Vino, patate e mele rosse è un romanzo di Joanne Harris pubblicato nel 1999 da Garzanti.
È ambientato in parte in Inghilterra, a Pog Hill nei pressi di una vecchia stazione, ed in parte nella campagna francese, a Lansquenet, un paesino ricco di frutteti e vigne vicino a Marsiglia e Le Pinot.
Un vino che parla e fa parlare. “Scioglie la lingua, svela segreti che non avresti mai voluto raccontare, segreti che non sapevi nemmeno di conoscere”.
Anche il vino può avere delle storie da raccontare, a chi sa ascoltarlo. La strana alchimia della fermentazione alcolica cattura segreti, progetti, amori, tradimenti… Specie se i vini sono magici come quelli che produce Joe Cox con patate, mele rosse e altri frutti misteriosi. La sua presenza aleggia nel racconto che Joanne Harris ruba alle prodigiose bottiglie e guida il protagonista Jay Mackintosh, scrittore trentacinquenne in crisi, in un viaggio sull’onda della memoria. Jay infatti, alle prese con un nuovo libro che non decolla e un rapporto amoroso che si sta sfasciando, decide di abbandonare Londra per trasferirsi in un paesino dei sud della Francia, in una fattoria circondata da fiori e giardini. L’i prova la strana sensazione della presenza di Joe Cox, che aveva conosciuto da bambino, durante le vacanze, quando aveva incontrato anche una giovane zingara, Jilly, e aveva lottato con Zeth e la sua banda di sbruffoni. Inizia così il viaggio di Jay alla ricerca di se stesso e dell’amore: a guidarlo sarà Marise, la donna che il destino gli ha fatto incontrare.
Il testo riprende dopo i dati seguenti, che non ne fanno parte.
Lemma interrupt_all_spec w g gq L l all :
  Inv ∅ w g → timers_ok w g → WInv ∅ w g gq → hooks_ok w g → w_loops w !! L = Some l →
  runs (interrupt_all L all) w (λ _ w',
    let hits := filter (λ x, hit w all x = true) (a_waits (g L)) in
    Inv ∅ w' (g_interrupts L hits g) ∧ timers_ok w' (g_interrupts L hits g) ∧
    WInv ∅ w' (g_interrupts L hits g) (λ q, minus hits (gq q)) ∧
    w_ops w' = alter_all (λ o, retired (refused o)) hits (w_ops w) ∧ rframe w w').
Proof.
  intros I HT W HK HL. unfold interrupt_all. step. step.
  pose proof (inv_waits _ _ _ I _ _ HL) as Hrep. rewrite (dl_rep_head _ _ _ Hrep).
  eapply post_mono; [eapply (interrupt_waits_spec _ _ (a_waits (g L)) w g gq L l []); [done..|]| |done].
  { apply NoDup_length_le_size; [by eapply dl_rep_NoDup|]. intros y Hy. by eapply dl_rep_lookup. }
  intros [] w' (I'&W'&Hops&F). split_and!; [done| |done..].
  eapply timers_ok_same; [done|by apply rframe_same_timers|]. intros L'. by apply (upd_g_proj a_timers).
Qed.

Lemma alter_all_app f xs ys m : (∀ x, x ∈ xs → x ∉ ys) → alter_all f ys (alter_all f xs m) = alter_all f (xs ++ ys) m.
Proof.
  intros Hxy. apply map_eq. intros x. rewrite !lookup_alter_all. destruct (m !! x) as [o|]; [|done]. simpl. f_equal.
  repeat case_decide; set_solver.
Qed.

(** What a scan leaves behind, when the driver refuses nothing and when it does. *)
Record canceled_spec w g gq L l w' ts : Prop := {
  cs_kept : ts ≡ₚ filter (λ x, to_cancel w (l_stopping l) x = false) (l_timers l);
  cs_inv : Inv ∅ w' (g_cancel L (gone_timers w l) ts (hit_waits w g L l) g);
  cs_timers : timers_ok w' (g_cancel L (gone_timers w l) ts (hit_waits w g L l) g);
  cs_queues : WInv ∅ w' (g_cancel L (gone_timers w l) ts (hit_waits w g L l) g) (λ q, minus (hit_waits w g L l) (gq q));
  cs_ops : w_ops w' = alter_all (λ o, retired (refused o)) (gone_timers w l ++ hit_waits w g L l) (w_ops w);
  cs_ios x : x ∈ a_ios (g L) → to_cancel w (l_stopping l) x = true → io_cancel_sent <$> w_ios w' !! x = Some true;
  cs_others x : ¬ (x ∈ a_ios (g L) ∧ unasked w (l_stopping l) x = true) → w_ios w' !! x = w_ios w !! x;
  cs_due x : due w' x = due w x;
  cs_loop : is_Some (w_loops w' !! L) }.
Definition refused_spec w g gq L l w' : Prop := ∃ ts,
  ts ≡ₚ filter (λ x, to_cancel w (l_stopping l) x = false) (l_timers l) ∧
  Inv ∅ w' (g_timers L (gone_timers w l) ts g) ∧ timers_ok w' (g_timers L (gone_timers w l) ts g) ∧
  WInv ∅ w' (g_timers L (gone_timers w l) ts g) gq.

Lemma cancel_pending_spec w g gq L l :
  Inv ∅ w g → timers_ok w g → WInv ∅ w g gq → hooks_ok w g → w_loops w !! L = Some l →
  post (cancel_pending L) w (λ _ w', ∃ ts, canceled_spec w g gq L l w' ts) (λ _ w', refused_spec w g gq L l w').
Proof.
  intros I HT W HK HL. destruct (HT L l HL) as (Hat&_). unfold cancel_pending. step. apply post_bind.
  eapply post_mono; [by apply (cancel_timers_spec w g L l)| |done]. intros [] w1 (ts&Hts&I1&HT1&Hops1&F1).
  destruct (timers_other _ _ _ _ _ L _ ts I W (λ x, gone_timers_in w g L l x HT HL) F1 Hops1) as [Hops1x W1].
  set (gone := gone_timers w l) in *. set (g1 := g_timers L gone ts g) in *. pose proof F1 as [E1 _].
  destruct (tframe_loop _ _ _ _ F1 HL) as (l1&HL1&_).
  assert (Hg1i : a_ios (g1 L) = a_ios (g L)) by (by apply (upd_g_proj a_ios)).
  assert (Hg1w : ∀ L', a_waits (g1 L') = a_waits (g L')) by (intros L'; by apply (upd_g_proj a_waits)).
  apply post_bind. eapply post_mono; [apply (cancel_requests_spec w1 g1 gq L l1 (l_stopping l)); done| |].
  2: { intros e w2 (I2&HT2&W2). exists ts. done. }
  intros [] w2 ((I2&HT2&W2)&F2&[l2 HL2]&Hn2&Hs2). rewrite Hg1i in Hs2, Hn2. pose proof F2 as (E2&_).
  assert (HK2 : hooks_ok w2 g1).
  { eapply hooks_ok_sub; [exact HK|by rewrite E2, E1|intros y; by rewrite E2, E1|]. intros L' x. by rewrite Hg1w. }
  eapply post_mono; [apply (interrupt_all_spec w2 g1 gq L l2 (l_stopping l) I2 HT2 W2 HK2 HL2)| |done].
  rewrite Hg1w. intros [] w3 (I3&HT3&W3&Hops3&F3). pose proof F3 as [E3 _].
  assert (Hops2 : w_ops w2 = w_ops w1) by (by rewrite E2).
  assert (Hh : filter (λ x, hit w2 (l_stopping l) x = true) (a_waits (g L)) = hit_waits w g L l).
  { apply filter_agree. intros x Hx. unfold hit, interruptible_now. rewrite Hops2, Hops1x by (eapply not_timer; [done|by left]).
    by replace (w_waits w2) with (w_waits w) by (by rewrite E2, E1);
      replace (w_remotes w2) with (w_remotes w) by (by rewrite E2, E1). }
  rewrite Hh in *. set (hits := hit_waits w g L l) in *.
  assert (Hg : ∀ L', g_interrupts L hits g1 L' = g_cancel L gone ts hits g L').
  { intros L'. unfold g1, g_interrupts, g_timers, g_cancel.
    destruct (decide (L' = L)) as [->|]; [|by rewrite !upd_g_ne]. rewrite !upd_g_eq. simpl. by rewrite <- app_assoc. }
  assert (Hio : ∀ x, x ∈ a_ios (g L) → to_cancel w1 (l_stopping l) x = to_cancel w (l_stopping l) x).
  { intros x Hx. unfold to_cancel. rewrite Hops1x; [done|]. eapply not_timer; [done|by right]. }
  exists ts. constructor; fold gone hits.
  - done.
  - eapply Inv_ext, I3. exact Hg.
  - intros L' l'. rewrite <- Hg. apply HT3.
  - eapply WInv_ext, W3; [exact Hg|done].
  - rewrite Hops3, Hops2, Hops1. apply alter_all_app. intros x [_ Hx]%list_elem_of_filter [_ Hx']%list_elem_of_filter.
    rewrite Hat in Hx. eapply not_timer, Hx; [done|by left].
  - intros x Hx Hd. rewrite E3. simpl. apply Hs2; [done|]. by rewrite Hio.
  - intros x Hx. rewrite E3. simpl. rewrite Hn2 by (unfold unasked; intros [Hin Hy]; rewrite Hio, E1 in Hy by done; by apply Hx).
    by rewrite E1.
  - intros x. unfold due. by rewrite E3, E2, E1.
  - destruct (rframe_loops _ _ _ _ F3 HL2) as (l3&?&_). by eexists.
Qed.

(** ** [expire] *)
Context `{!Program D}.
Variable clock : world D → Z.
Hypothesis clock_reads : ∀ w, clock_now w = Ret (clock w) w.

(** The system as it is when [expire] reads the clock: [cancel_] is cleared, and a pending
    cancellation has been carried out. *)
Definition scanned w L (l : loop D) w1 : Prop :=
  when (l_cancel l) (cancel_pending L) (set_w_loops (<[L := set_l_cancel false l]> (w_loops w)) w) = Ret tt w1.

(** The lists after a scan that cancels [gone] and [hits] and fires [fired]. *)
Definition g_expire L gone hits fired ts (g : ghost) : ghost :=
  upd_g L (λ a, set_a_ready (a_ready a ++ (gone ++ hits) ++ fired)
                  (set_a_waits (minus hits (a_waits a)) (set_a_timers ts a))) g.

Record expired_spec w g (gq : loc → list loc) L (l : loop D) w' (gone hits fired ts : list loc) now : Prop := {
  es_live : fired ++ ts ≡ₚ filter (λ x, x ∉ gone) (l_timers l);
  es_due x : x ∈ fired → (due w x ≤ now)%Z;
  es_later x : x ∈ ts → (now < due w x)%Z;
  es_order : StronglySorted (λ x y, due w x ≤ due w y)%Z fired;
  es_inv : Inv ∅ w' (g_expire L gone hits fired ts g);
  es_timers : timers_ok w' (g_expire L gone hits fired ts g);
  es_queues : WInv ∅ w' (g_expire L gone hits fired ts g) (λ q, minus hits (gq q));
  es_ops : w_ops w' = alter_all retired fired (alter_all (λ o, retired (refused o)) (gone ++ hits) (w_ops w)) }.

Lemma fire_spec w0 w g gq L l gone hits ts0 now :
  w_loops w !! L = Some l → l_timers l ≡ₚ ts0 → (∀ x, due w x = due w0 x) →
  Inv ∅ w (g_cancel L gone ts0 hits g) → timers_ok w (g_cancel L gone ts0 hits g) →
  WInv ∅ w (g_cancel L gone ts0 hits g) (λ q, minus hits (gq q)) →
  w_ops w = alter_all (λ o, retired (refused o)) (gone ++ hits) (w_ops w0) →
  runs (fire_due (length (l_timers l)) L now) w (λ _ w', w_ios w' = w_ios w ∧ ∃ fired ts,
    ∀ l0, ts0 ≡ₚ filter (λ x, x ∉ gone) (l_timers l0) →
      expired_spec w0 g gq L l0 w' gone hits fired ts now).
Proof.
  intros HL Hl Hdue I HT W Hops. set (g1 := g_cancel L gone ts0 hits g) in *.
  eapply post_mono; [by apply (fire_due_spec _ w g1 L l now)| |done].
  intros [] w' (fired&ts&Hp&Hf&Hts&Hs&I'&HT'&Hops'&F).
  destruct (HT L l HL) as (Hat&_).
  destruct (timers_other retired w w' g1 _ L fired ts I W) as [_ W']; [|done..|].
  { intros x Hx. rewrite <- Hat, <- Hp. set_solver. }
  assert (Hg : ∀ L', g_timers L fired ts g1 L' = g_expire L gone hits fired ts g L').
  { intros L'. unfold g1, g_timers, g_cancel, g_expire. destruct (decide (L' = L)) as [->|]; [|by rewrite !upd_g_ne].
    rewrite !upd_g_eq. simpl. by rewrite <- app_assoc. }
  split; [by destruct F as [-> _]|]. exists fired, ts. intros l0 Hl0. constructor.
  - by rewrite Hp, Hl.
  - intros x. rewrite <- Hdue. apply Hf.
  - intros x. rewrite <- Hdue. apply Hts.
  - eapply StronglySorted_sub, Hs. intros x y. simpl. by rewrite !Hdue.
  - eapply Inv_ext, I'. exact Hg.
  - intros L' l'. rewrite <- Hg. apply HT'.
  - eapply WInv_ext, W'; [exact Hg|done].
  - by rewrite Hops', Hops.
Qed.

Lemma filter_true (P : loc → Prop) `{!∀ x, Decision (P x)} (xs : list loc) : (∀ x, x ∈ xs → P x) → filter P xs = xs.
Proof. induction xs as [|x xs IH]; intros HP; [done|]. rewrite filter_cons_True, IH by set_solver. done. Qed.

(** The requests after a scan: every request concerned has its cancellation sent, and only
    those concerned that had not been asked before are touched. *)
Record asked_spec w g L (l : loop D) w' : Prop := {
  as_sent x : l_cancel l = true → x ∈ a_ios (g L) → to_cancel w (l_stopping l) x = true →
    io_cancel_sent <$> w_ios w' !! x = Some true;
  as_others x : ¬ (l_cancel l = true ∧ x ∈ a_ios (g L) ∧ unasked w (l_stopping l) x = true) →
    w_ios w' !! x = w_ios w !! x }.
Come Chocolat, anche Vino, patate e mele rosse è un romanzo divertente e pieno di passione, che ci restituisce tutto il sapore della vita.
“Evaporo allegramente nell’aria chiara, il mio mistero che si avvicina, e non vedo fantasmi, non predico il futuro, anche il regalo che rende felici appena intravisto, attraverso un vetro, nel buio”.
Un’altra magia della Harris, l’inizio stenta a decollare, ma dopo sembra finire troppo presto, un libro pieno di atmosfere magiche, ma senza grandi colpi di scena.
Il vino parla. Lo sanno tutti. Guardati in giro. Chiedilo all’indovina all’angolo della strada, all’ospite che non è stato invitato alla festa di nozze, allo scemo del villaggio. Parla. È ventriloquo. Ha un milione di voci. Scioglie la lingua, svela segreti che non avresti mai voluto raccontare, segreti che non sapevi nemmeno di conoscere. Grida, declama, sussurra. Racconta grandi cose, progetti meravigliosi, amori tragici e tradimenti terribili. Ride a crepapelle. Soffoca piano una risata fra sé. Piange per i suoi stessi pensieri. Riporta alla mente estati di molto tempo fa e ricordi che è meglio dimenticare. Ogni bottiglia un soffio di altri tempi, di altri luoghi e ciascuno è un piccolo miracolo, dal più comune Liebfraumilch all’imperioso Veuve Clicquot 1945. Magia quotidiana, così la chiamava Joe. La trasformazione di una sostanza di base in quella dei desideri. Alchimia dei profani.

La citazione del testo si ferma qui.